### Exercise prompt
Starting at the first line of the data below, retype every line up to and including the one containing "report (serve_pipeline disk run".

§

(** C7, amended.  Whether the reference images are on the disk or not,
    (1) every report the route returns has its five layers, numbered 1 to
    5, and is the report of the ['close'] handler, whose layer 5 is
    ['not_implemented'] with [reference_images_exist: false], or the mock
    report, whose layer 5 is ['partial'] with [reference_images_exist:
    true]; (2) whenever the validation process closes, both versions return
    the former; (3) in a serverless environment, and when the process does
    not start or an exception is caught, the version of [part_000] returns
    the latter. *)
Theorem layer5_status_is_fixed_per_path disk :
  (forall env run now v,
      report (serve_pipeline disk run now) = Some v
      \/ report (serve_with_mock disk env run now) = Some v ->
      map id (layers v) = [1; 2; 3; 4; 5]%Z
      /\ exists l5,
          layer 5 v = Some l5
          /\ ((v = closeOverall localLayers now
               /\ status l5 = NotImplemented
               /\ get_field "reference_images_exist" (details l5)
                  = Some (JBool false))
              \/ (v = WithMock.generateMockValidationStatus now
                  /\ status l5 = Partial
                  /\ get_field "reference_images_exist" (details l5)
                     = Some (JBool true))))
  /\ (forall chunks code rest now,
         report (serve_pipeline disk (closes chunks code rest) now)
         = Some (closeOverall localLayers now)
         /\ report (serve_with_mock disk env_local (closes chunks code rest)
                      now)
            = Some (closeOverall localLayers now))
  /\ (forall env run chunks message rest error now,
         (isServerless env = true ->
          report (serve_with_mock disk env run now)
          = Some (WithMock.generateMockValidationStatus now))
         /\ report (serve_with_mock disk env_local
                      (Spawned (data_events chunks
                                ++ ErrorEvent message :: rest)) now)
            = Some (WithMock.generateMockValidationStatus now)
         /\ report (serve_with_mock disk env_local (Throws error) now)
            = Some (WithMock.generateMockValidationStatus now)).
Proof.
  unfold serve_pipeline, serve_with_mock.
  split; [| split].
  - intros env run now v Hv.
    assert (Hcases : v = closeOverall localLayers now
                     \/ v = WithMock.generateMockValidationStatus now).
    { destruct Hv as [Hv | Hv].
      - left. now apply pipeline_report with run.
      - now apply with_mock_report with env run. }
    destruct Hcases as [-> | ->]; (split; [reflexivity |]).
    + destruct (close_layer5 now) as [l5 [Hl [Hs Hf]]].
      exists l5. split; [exact Hl |]. left. auto.
    + destruct (mock_layer5 now) as [l5 [Hl [Hs Hf]]].
      exists l5. split; [exact Hl |]. right. auto.
  - intros chunks code rest now. apply close_report.
  - intros env run chunks message rest error now. split; [| split].
    + intros Henv. unfold WithMock.GET. now rewrite Henv.
    + unfold WithMock.GET. change (isServerless env_local) with false.
      cbv iota. now rewrite await_errors.
    + reflexivity.
Qed.

Lemma layer5_status_is_fixed_per_path_witness :
  map id (layers (closeOverall localLayers "2025-01-01T00:00:00.000Z"))
  = [1; 2; 3; 4; 5]%Z
  /\ exists l5,
      layer 5 (closeOverall localLayers "2025-01-01T00:00:00.000Z") = Some l5
      /\ ((closeOverall localLayers "2025-01-01T00:00:00.000Z"
           = closeOverall localLayers "2025-01-01T00:00:00.000Z"
           /\ status l5 = NotImplemented
           /\ get_field "reference_images_exist" (details l5)
              = Some (JBool false))
          \/ (closeOverall localLayers "2025-01-01T00:00:00.000Z"
              = WithMock.generateMockValidationStatus
                  "2025-01-01T00:00:00.000Z"
              /\ status l5 = Partial
              /\ get_field "reference_images_exist" (details l5)
                 = Some (JBool true))).
Proof.
  apply (proj1 (layer5_status_is_fixed_per_path (mkDisk true))
           env_local (closes [] (Some 0%Z) [])
           "2025-01-01T00:00:00.000Z"
           (closeOverall localLayers "2025-01-01T00:00:00.000Z")).
  left. reflexivity.
Defined.

(** The six fields of a serialised layer. *)
Lemma layer_json_fields l k :
  In k ["id"; "name"; "status"; "details"; "description"; "requirement"] ->
  has_field k (ValidationLayer_to_json l) = true.
Proof.
  simpl. intros [<- | [<- | [<- | [<- | [<- | [<- | []]]]]]]; reflexivity.
Qed.

(** C8. Every report the route returns serialises to a record with the
    fields [overall_status], [overall_score], [layers] and [last_updated];
    [layers] is an array of exactly five records, each with the fields
    [id], [name], [status], [details], [description] and [requirement], and
    their ids are 1, 2, 3, 4, 5 in this order. *)
Theorem report_has_five_ordered_layers v :
  produced v ->
  (forall k,
      In k ["overall_status"; "overall_score"; "layers"; "last_updated"] ->
      has_field k (stringify (Report v)) = true)
  /\ (exists items,
         get_field "layers" (stringify (Report v)) = Some (JArr items)
         /\ List.length items = 5%nat
         /\ Forall
              (fun item =>
                 forall k,
                   In k ["id"; "name"; "status"; "details"; "description";
                         "requirement"] ->
                   has_field k item = true)
              items
         /\ map (get_field "id") items
            = map (fun n => Some (JNum (inject_Z n))) [1; 2; 3; 4; 5]%Z)
  /\ map id (layers v) = [1; 2; 3; 4; 5]%Z.
Proof.
  intros H. split; [| split].
  - simpl. intros k [<- | [<- | [<- | [<- | []]]]]; reflexivity.
  - exists (map ValidationLayer_to_json (layers v)).
    split; [reflexivity |].
    split; [by_report H; reflexivity |].
    split.
    + apply Forall_forall. intros item Hin k Hk.
      apply in_map_iff in Hin. destruct Hin as [l [<- _]].
      now apply layer_json_fields.
    + by_report H; reflexivity.
  - by_report H; reflexivity.
Qed.

Lemma report_has_five_ordered_layers_witness :
  produced (WithMock.generateMockValidationStatus "2025-01-01T00:00:00.000Z")
  /\ map id (layers (WithMock.generateMockValidationStatus
                       "2025-01-01T00:00:00.000Z"))
     = [1; 2; 3; 4; 5]%Z.
Proof.
  split.
  - apply produced_with_mock
      with (env := env_vercel) (run := Throws OtherValue)
           (now := "2025-01-01T00:00:00.000Z").
    reflexivity.
  - apply (@report_has_five_ordered_layers
             (WithMock.generateMockValidationStatus
                "2025-01-01T00:00:00.000Z")).
    apply produced_with_mock
      with (env := env_vercel) (run := Throws OtherValue)
           (now := "2025-01-01T00:00:00.000Z").
    reflexivity.
Defined.

(** C10. Every report the route returns, in either version, on the mock
    path as on the path of the local pipeline and for every exit code of
    the validation process, has overall status ['fail']. *)
Theorem endpoint_never_reports_pass v :
  produced v -> overall_status v = OverallFail.
Proof.
  intros H. by_report H; reflexivity.
Qed.

Lemma endpoint_never_reports_pass_witness :
  exists v,
    report (WithMock.GET env_local
              (closes [(true, "ok")] (Some 0%Z) [])
              "2025-01-01T00:00:00.000Z") = Some v
    /\ overall_status v = OverallFail.
Proof.
  eexists. split; [reflexivity |].
  apply endpoint_never_reports_pass.
  apply produced_with_mock
    with (env := env_local)
         (run := closes [(true, "ok")] (Some 0%Z) [])
         (now := "2025-01-01T00:00:00.000Z").
  reflexivity.
Defined.

End ValidationFacts.

(* ================================================================= *)
(** * Properties of the mock simulation series *)

Module SimFacts.
Import Json Http Sim HttpFacts.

§

### Output of the exercise
(** C7, amended.  Whether the reference images are on the disk or not,
    (1) every report the route returns has its five layers, numbered 1 to
    5, and is the report of the ['close'] handler, whose layer 5 is
    ['not_implemented'] with [reference_images_exist: false], or the mock
    report, whose layer 5 is ['partial'] with [reference_images_exist:
    true]; (2) whenever the validation process closes, both versions return
    the former; (3) in a serverless environment, and when the process does
    not start or an exception is caught, the version of [part_000] returns
    the latter. *)
Theorem layer5_status_is_fixed_per_path disk :
  (forall env run now v,
      report (serve_pipeline disk run now) = Some v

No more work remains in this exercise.